In my (ha!) spare time, I now fully intend to dig out my great-grandmother’s autograph books from Oberlin, Ohio, late 1860s. Your article inspires me–who might Google help me identify among the signers & poetasters? Thanks!
Bob Leutner
Iowa City IA
Jane, go to Googlebooks advanced and search the phrase “May your life have just enough sorrow to temper the glare of the sun.” You will find the source of the phrase in several books. I recently did this for a phrase written by one of my great great grandmothers and found the book from which she had copied it.
As always, another excellent article about your family! Thought provoking! Thank you Janet.
Jan, so many of your posts trigger thoughts of stories I can pass on to my grandchildren. They also make me think about the assumptions our parents and grandparents made, and the assumptions we make in turn. I have to laugh, because many of those assumptions become part of my stories! When I went to school, we were required to have intensive study of cursive writing, as it was assumed that no one could succeed without being able to write legibly. Well, that training ended in eighth grade, and the handwriting of nearly every single one of us deteriorated dramatically over summer break! Then we each began experimenting with letter forms, and by high school graduation had developed a reasonably legible individual style that bore little resemblance to the rigidly enforced “standard” we’d been taught. And oh, my, the worried fuss by elders about lack of cursive skills among my grandchildren’s generation as they picked up keyboarding in grammar school!
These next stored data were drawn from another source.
Lemma handle_proposal_safe self h r bh pf cb b :
  gossip_inv self ->
  gossip_inv (handle_proposal_msg self h r bh pf cb b).1 /\ (handle_proposal_msg self h r bh pf cb b).2 <> Panic.
Proof.
  intros Hi. unfold handle_proposal_msg.
  assert (Hj : engine_inv (state (if should_jump (engine self) h r
      then fast_forward_to_round (engine self) r else (engine self, Ok tt)).1) /\
    (if should_jump (engine self) h r
      then fast_forward_to_round (engine self) r else (engine self, Ok tt)).2 <> Panic).
  { destruct (should_jump _ _ _); [by apply fast_forward_inv|done]. }
  destruct (if should_jump _ _ _ then _ else _) as [e j]. destruct Hj as [He Hnp]. cbn in He, Hnp.
  pose proof (decode_block_body_no_panic b) as Hb.
  destruct j as [[]| |]; cbn [mbind res_bind]; [|done..].
  destruct (decode_block_body b) as [body| |]; [|done..].
  destruct (negb _); [done|].
  pose proof (remote_proposal_inv e (reconstruct_proposed_block_with_body e h pf cb body) pf He) as [Hs Hn].
  by destruct (submit_remote_proposal e _ pf).
Qed.

Lemma handle_response_safe self b cert :
  gossip_inv self ->
  gossip_inv (handle_block_response self b cert).1 /\ (handle_block_response self b cert).2 <> Panic.
Proof.
  intros Hi. unfold handle_block_response. pose proof (proj1 (decode_block_safe b)).
  destruct (decode_block b) as [[blk rest]| |]; cbn; [|done..]. destruct (negb _); [done|].
  destruct (adopt_inv (engine self) blk cert Hi) as [Ha Hn].
  by destruct (adopt_synced_block (engine self) blk cert) as [e [| |]].
Qed.

Lemma dispatch_safe self m :
  gossip_inv self -> gossip_inv (dispatch_inbound self m).1 /\ (dispatch_inbound self m).2 <> Panic.
Proof.
  intros Hi. destruct m as [h r bh pf cb b|v|v|h|b cert]; cbn [dispatch_inbound].
  - pose proof (request_catchup_inv self h Hi) as Hc.
    destruct (request_catchup_if_future_height self h) as [s []]; [done|]. by apply handle_proposal_safe.
  - pose proof (request_catchup_inv self (vote_height v) Hi) as Hc.
    destruct (request_catchup_if_future_height self (vote_height v)) as [s []]; [done|]. cbn in Hc.
    pose proof (remote_prevote_inv (engine s) v Hc). by destruct (submit_remote_prevote (engine s) v).
  - pose proof (request_catchup_inv self (vote_height v) Hi) as Hc.
    destruct (request_catchup_if_future_height self (vote_height v)) as [s []]; [done|]. cbn in Hc.
    pose proof (remote_precommit_inv (engine s) v Hc). by destruct (submit_remote_precommit (engine s) v).
  - destruct (committed_block_at _ _) as [[blk cert]|]; done.
  - by apply handle_response_safe.
Qed.

Lemma drain_inbox_safe msgs self a : gossip_inv self -> safe_act (drain_inbox msgs self a).
Proof.
  revert self a. induction msgs as [|b msgs IH]; intros self a Hi; cbn [drain_inbox]; [by eexists _, _|].
  pose proof (decode_no_panic b) as Hd. destruct (decode b) as [m| |]; [| |done].
  - destruct (dispatch_safe self m Hi) as [Hs Hn].
    destruct (dispatch_inbound self m) as [s [| |]]; [| |done]; apply IH; by apply auto_harvest_inv.
  - apply IH. by apply auto_harvest_inv.
Qed.

Lemma tick_safe self : gossip_inv self -> safe_act (tick self).
Proof.
  intros Hi. unfold tick, take_inbox.
  destruct (drain_inbox_safe (inbox self)
    (mkGossip (engine self) [] (outbox self) (flags self) (harvested_blocks self)) 0 Hi) as (s & a & -> & Hs).
  cbn [mbind res_bind].
  match goal with |- safe_act (?x ≫= _) =>
    assert (safe_act x) as (s1 & a1 & -> & Hs1) end.
  { destruct (current_round_state (engine s)) as [[[h r] ph]|]; [by apply drive_phase_safe|].
    destruct (would_be_leader_next_height _); [by apply bootstrap_safe|by eexists _, _]. }
  cbn. eexists _, _. split; [reflexivity|]. by apply auto_harvest_inv.
Qed.
End safety.

(** C23. A peer cannot crash a node: whatever byte strings wait in the inbox (any
    number, any content), a tick of a driver whose engine satisfies the invariant
    returns, without a panic in decoding, dispatching, voting, proposing or
    harvesting, and its engine satisfies the invariant again; afterwards nothing
    committed is left to harvest. *)
Theorem tick_never_panics `{HL : PrimitiveLaws} `{R : Rlp} (self : BftGossip) (payloads : list bytes) :
  RlpSafe R -> engine_inv (state (engine self)) ->
  exists self' activity,
    tick (mkGossip (engine self) payloads (outbox self) (flags self) (harvested_blocks self)) =
      Ok (self', activity) /\
    engine_inv (state (engine self')) /\ (try_harvest_committed (engine self')).2 = None.
Proof.
  intros Hsafe Hi. set (g := mkGossip _ _ _ _ _).
  destruct (tick_safe g Hi) as (s & a & Ht & Hs). exists s, a. split_and!; [done|done|].
  unfold tick in Ht. destruct (take_inbox g). apply bind_Ok in Ht as ([s1 a1] & _ & Ht).
  apply bind_Ok in Ht as ([s2 a2] & _ & [= <- _]). apply auto_harvest_done.
Qed.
Now those children are all in their mid to late teens, and — each has developed a perfectly legible, highly individual cursive style. , What I find interesting is that their styles, though individual, are oddly peculiarly similar overall to mine and to my children’s handwriting! I love being made to think about that, and to recognize it as part of the heritage (whether genetic or cultural) being passed down through my family. Now I have to go dig out some old letters and look at the writing– who knows how long this has been going on, even with changes in letter forms?
My grandfather was the headmaster of the oak grove school in 1914. I have family pictures and his diary from that time. I would like to meet someone there and share.